Entries shown: Begin
(** * safe-sweep: the deposit scanner and the retrying Safe executor

    A shallow embedding of [autoswitcher.py].  The two functions of the
    script, [execute_safe_transaction] and [monitor_and_transfer], are
    written in a small monad that threads the history of observable events
    (remote calls, log lines, sleeps) and carries Python exceptions.  The
    remote node [w3] is an oracle: every remote call is answered as a
    function of the history so far, which covers a real node as well as a
    scripted test double. *)

From Stdlib Require Import ZArith List String Ascii Bool Lia Sorted.
Import ListNotations.

Open Scope string_scope.
Open Scope list_scope.
Open Scope Z_scope.

(** ** Configuration (module-level constants of the script) *)

Definition YOUR_SAFE_ADDRESS : string := "0x3Ef50d6213F36eb88b994FA6C78277B328216d52".
Definition YOUR_TARGET_WALLET : string := "0xdD3BA483352ab5E74e4C52681Fd53DB4376e5c13".
Definition PRIVATE_KEY : string :=
  "871c75e6641a1c18097216964c38fcdf663db51480b46b5f63e5e1f980153a99".

(** A Python dict keeps insertion order, and [items()] is walked in that
    order by [next(...)]: an association list. *)
Definition TOKEN_ADDRESSES : list (string * string) :=
  [ ("USDT", "0xc2132D05D31c914a87C6611C10748AEb04B58e8F");
    ("USDC", "0x2791Bca1f2de4661ED88A30C99A7a9449Aa84174") ].

Definition MONITOR_INTERVAL : Z := 60.
Definition BLOCK_RANGE : Z := 100.
Definition RETRY_ATTEMPTS : Z := 5.

Definition ZERO_ADDRESS : string := "0x0000000000000000000000000000000000000000".

(** ** Data *)

(** Exceptions: every one of them is a subclass of [Exception], which is
    what both [except] clauses of the script catch. *)
Inductive exn : Type :=
| ValueError
| StopIteration
| Web3Error (msg : string).

Inductive result (A : Type) : Type :=
| Ok (a : A)
| Raise (e : exn).
Arguments Ok {A} a.
Arguments Raise {A} e.

(** A transaction as [get_block(..., full_transactions=True)] hands it over;
    only the three keys the script reads.  ['to'] is [None] for a contract
    creation.  ['input'] is the 0x-prefixed hexadecimal string the script
    takes it for ([startswith('0xa9059cbb')], [int(...[74:138], 16)]). *)
Record Tx : Type := mkTx {
  tx_to : option string;
  tx_value : Z;
  tx_input : string
}.

Record Block : Type := mkBlock { transactions : list Tx }.

Record Receipt : Type := mkReceipt {
  status : Z;
  transactionHash : string
}.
Entries shown: End
Requirement ▸ For this exercise, transcribe all the records exactly.

Result of this task ▸
(** * safe-sweep: the deposit scanner and the retrying Safe executor

    A shallow embedding of [autoswitcher.py].  The two functions of the
    script, [execute_safe_transaction] and [monitor_and_transfer], are
    written in a small monad that threads the history of observable events
    (remote calls, log lines, sleeps) and carries Python exceptions.  The
    remote node [w3] is an oracle: every remote call is answered as a
    function of the history so far, which covers a real node as well as a
    scripted test double. *)

From Stdlib Require Import ZArith List String Ascii Bool Lia Sorted.
Import ListNotations.

Open Scope string_scope.
Open Scope list_scope.
Open Scope Z_scope.

(** ** Configuration (module-level constants of the script) *)

Definition YOUR_SAFE_ADDRESS : string := "0x3Ef50d6213F36eb88b994FA6C78277B328216d52".
Definition YOUR_TARGET_WALLET : string := "0xdD3BA483352ab5E74e4C52681Fd53DB4376e5c13".
Definition PRIVATE_KEY : string :=
  "871c75e6641a1c18097216964c38fcdf663db51480b46b5f63e5e1f980153a99".

(** A Python dict keeps insertion order, and [items()] is walked in that
    order by [next(...)]: an association list. *)
Definition TOKEN_ADDRESSES : list (string * string) :=
  [ ("USDT", "0xc2132D05D31c914a87C6611C10748AEb04B58e8F");
    ("USDC", "0x2791Bca1f2de4661ED88A30C99A7a9449Aa84174") ].

Definition MONITOR_INTERVAL : Z := 60.
Definition BLOCK_RANGE : Z := 100.
Definition RETRY_ATTEMPTS : Z := 5.

Definition ZERO_ADDRESS : string := "0x0000000000000000000000000000000000000000".

(** ** Data *)

(** Exceptions: every one of them is a subclass of [Exception], which is
    what both [except] clauses of the script catch. *)
Inductive exn : Type :=
| ValueError
| StopIteration
| Web3Error (msg : string).

Inductive result (A : Type) : Type :=
| Ok (a : A)
| Raise (e : exn).
Arguments Ok {A} a.
Arguments Raise {A} e.

(** A transaction as [get_block(..., full_transactions=True)] hands it over;
    only the three keys the script reads.  ['to'] is [None] for a contract
    creation.  ['input'] is the 0x-prefixed hexadecimal string the script
    takes it for ([startswith('0xa9059cbb')], [int(...[74:138], 16)]). *)
Record Tx : Type := mkTx {
  tx_to : option string;
  tx_value : Z;
  tx_input : string
}.

Record Block : Type := mkBlock { transactions : list Tx }.

Record Receipt : Type := mkReceipt {
  status : Z;
  transactionHash : string
}.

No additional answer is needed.